Changed in juju-core:
status:	New → Triaged
importance:	Undecided → High
milestone:	none → 2.0-beta17

Revision history for this message

Ryan Beisner (1chb1n) wrote on 2016-08-19:

juju-manual-provider-foo.txt Edit (22.5 KiB, text/plain)

For a real example, manual reproducer, juju status and connectivity checks, see the attached file.

It's two machines, 10 containers on each machine.

From the "LAN," all containers are unreachable, metal hosts are reachable.

From a metal host, containers on other metal hosts are unreachable, containers on that metal host are reachable.

From any given container, containers on other metal hosts are unreachable, containers on that metal host are reachable.

This is all as expected given the L3 NAT.

Canonical Juju QA Bot (juju-qa-bot) on 2016-08-23

affects:	juju-core → juju
Changed in juju:
milestone:	2.0-beta17 → none
milestone:	none → 2.0-beta17

Revision history for this message

Ryan Beisner (1chb1n) wrote on 2016-08-23:

Tagging with s390x for tracking purposes, although this also impacts amd64.

tags:

added: amd64 s390x

Canonical Juju QA Bot (juju-qa-bot) on 2016-08-23

Changed in juju-core:
importance:	Undecided → Critical
status:	New → Triaged

Revision history for this message

Ryan Beisner (1chb1n) wrote on 2016-08-23:

Workaround:

Pre-configure the bridge on each host as a true L2 (transparent) bridge before adding the machines into the model/environment. Units deployed to lxc/lxd will then be on the same L2 network as their host, and will obtain IP addresses via DHCP. This assumes that there is a DHCP server on the host's connected broadcast domain which is present, ready and willing to serve. :)

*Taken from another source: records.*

Lemma socket_recv_silent c :
  incoming c = [] \/ (exists rest, incoming c = Silence :: rest) ->
  exists c', socket_recv c = Raised SocketTimeout c'.
Proof.
  intros [Hin | [rest Hin]]; unfold socket_recv; rewrite Hin; eauto.
Qed.

Lemma classify_last_message d earlier a t c :
  Py.drop_last (Py.split CR d) = earlier ++ [String a t] ->
  classify d c
  = Returned (verdict a t) (set_log (fun rs => rs ++ warned d earlier c) c).
Proof.
  intros Hsplit. unfold classify. rewrite Hsplit.
  unfold Py.item_last. rewrite last_snoc, length_app. simpl.
  destruct earlier as [| m ms]; simpl.
  - run. unfold verdict. destruct (Ascii.eqb a ACK); run;
      unfold set_log; rewrite app_nil_r; destruct c; reflexivity.
  - replace (length ms + 1) with (S (length ms)) by lia. simpl.
    run. unfold verdict. destruct (Ascii.eqb a ACK); run; reflexivity.
Qed.

Section OneExchange.
Variables (request : string) (bs reply : list byte) (rest : list Recv) (c : t).
Hypothesis Henc : Py.encode (request +:+ String CR EmptyString) = Some bs.
Hypothesis Hin : incoming c = Data reply :: rest.
Hypothesis Hlen : length reply <= RECV_BUFFER.

Lemma exchange_prefix {A} (k : list byte -> M t A) :
  (_send request ;; response ← socket_recv ; k response) c
  = k reply (set_incoming rest (after_send request bs c)).
Proof.
  rewrite run_bind, (_send_returns _ _ _ Henc). rewrite run_bind.
  rewrite (socket_recv_data reply rest); [reflexivity | exact Hin | exact Hlen].
Qed.
Lemma match_of_sub (order : Order) (quantity : Z) (m : trade) :
  match_of (sub_QUANTITY order quantity) m -> match_of order m.
Proof.
  intros [[k Hk] Hm]. split; [|assumption].
  exists (quantity + k). now rewrite Hk, sub_QUANTITY_sub.
Qed.

Lemma while_loop_fifo (st : loop_state) :
  forall st', while_loop st = Ok st' ->
    exists ms,
      fifo_matches (ls_pending st) (ls_order st) (ls_printed st) st' ms /\
      (loop_cond st = false -> ms = [] /\ st' = st).
Proof.
  apply (while_loop_ind
           (fun st r => forall st', r = Ok st' ->
              exists ms,
                fifo_matches (ls_pending st) (ls_order st) (ls_printed st) st' ms /\
                (loop_cond st = false -> ms = [] /\ st' = st))).
  - intros st0 Hc st' [= <-]. exists []. split; [|auto].
    unfold fifo_matches. cbn. rewrite app_nil_r.
    split; [reflexivity|]. split; [reflexivity|]. split; [constructor|].
    left. split; [constructor|reflexivity].
  - intros st0 e _ _ st' [=].
  - intros st0 st1 r Hc Hb IH st' Hr.
    destruct (IH st' Hr) as (ms1 & (Hpr & Hres & Hof & Hrem) & Hstop).
    apply loop_body_Ok in Hb as (head & rest & p & Hp & _ & ->).
    cbn [ls_pending ls_printed ls_order] in *.
    set (order := ls_order st0) in *.
    set (q := Z.min (QUANTITY order) (QUANTITY head)) in *.
    set (m := {| resting := head; incoming := order; matched := q; pnl := p |}).
    assert (Hm : match_of order m).
    { split; [exists 0; cbn; now rewrite sub_QUANTITY_0|reflexivity]. }
    rewrite Hp.
    destruct (Z.eqb_spec (QUANTITY head - q) 0) as [Hz|Hnz].
    + (* the front order is used up and popped *)
      exists (m :: ms1). split; [|rewrite Hc; discriminate].
      unfold fifo_matches. cbn [length map take drop].
      split; [rewrite Hpr, <- app_assoc; reflexivity|].
      split; [cbn; now rewrite Hres|].
      split.
      { constructor; [assumption|].
        eapply Forall_impl; [exact Hof|]. apply match_of_sub. }
      assert (Hfull_m : in_full m) by (unfold in_full; cbn; lia).
      destruct Hrem as [[Hfull Hrem]|(ms0 & m' & -> & Hfull & Hne & Hrem)].
      * left. split; [constructor; assumption|assumption].
      * right. exists (m :: ms0), m'. split; [reflexivity|].
        split; [constructor; assumption|]. split; assumption.
    + (* the incoming order is used up: the loop stops *)
      destruct Hstop as [-> ->].
      { unfold loop_cond. cbn. apply negb_false_iff, Z.eqb_eq. lia. }
      exists [m]. split; [|rewrite Hc; discriminate].
      unfold fifo_matches. cbn.
      split; [reflexivity|]. split; [reflexivity|].
      split; [constructor; [assumption|constructor]|].
      right. exists [], m. split; [reflexivity|]. split; [constructor|]. auto.
Qed.
Section walks_return.
Context {S : Type} (store : S -> gmap cid Component.t).
Context (fn : S -> cid -> option (result S)).
Context (cs0 : gmap cid Component.t) (height : cid -> nat).
Hypothesis Hwf : children_wf height cs0.
Hypothesis fn_shape :
  forall st c st',
    same_shape cs0 (store st) -> fn st c = Some (Ok st') ->
    same_shape (store st) (store st').
Hypothesis fn_total :
  forall st c,
    same_shape cs0 (store st) -> is_Some (cs0 !! c) -> is_Some (fn st c).

Lemma run_foldl_returns (g : S -> cid -> option (result S)) (l : list cid) :
  (forall st a, same_shape cs0 (store st) -> a ∈ l -> is_Some (g st a)) ->
  (forall st a st', same_shape cs0 (store st) -> a ∈ l ->
     g st a = Some (Ok st') -> same_shape (store st) (store st')) ->
  forall st, same_shape cs0 (store st) -> is_Some (run_foldl g st l).
Proof.
  induction l as [|a l IH]; intros Hg Hshape st Hst; [by eexists|].
  simpl. apply run_bind_is_Some.
  - apply Hg; [done|apply list_elem_of_here].
  - intros st1 Ha. apply IH.
    + intros st2 b Hs Hb. apply Hg; [done|by apply list_elem_of_further].
    + intros st2 b st3 Hs Hb. apply Hshape; [done|].
      by apply list_elem_of_further.
    + eapply same_shape_trans; [exact Hst|].
      eapply Hshape; [done|apply list_elem_of_here|done].
Qed.

Lemma walkAndExecuteFn_shape (fuel : nat) (st : S) (this : cid) (st' : S) :
  same_shape cs0 (store st) ->
  walkAndExecuteFn store fuel fn st this = Some (Ok st') ->
  same_shape (store st) (store st').
Proof.
  intros Hst Hwalk.
  apply (walkAndExecuteFn_visits store fn cs0 (fun _ => True)
           (fun st st' => same_shape (store st) (store st'))
           (fun st => same_shape_refl _)
           (fun st1 st2 st3 => same_shape_trans _ _ _)
           (fun st st' H => H) (fun _ _ _ _ => I)
           (fun st c st' Hs _ => fn_shape st c st' Hs)
           fuel st this st' Hst I Hwalk).
Qed.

Alexis Bruemmer (alexis-bruemmer) on 2016-08-29

Changed in juju:
status:	Triaged → Invalid

Anastasia (anastasia-macmood) on 2016-09-01

Changed in juju:
milestone:	2.0-beta17 → none

Anastasia (anastasia-macmood) on 2016-09-01

Changed in juju-core:
status:	Triaged → Won't Fix

Revision history for this message

Andrew Cloke (andrew-cloke) wrote on 2016-09-08:

As Juju manual provider is currently the only option for IBM z, this issue gives openstack deployments on z a less than ideal user experience. My understanding is that the workaround is not something that would be advised outside of a development environment.

Could you expand on the rationale for the decision not to fix?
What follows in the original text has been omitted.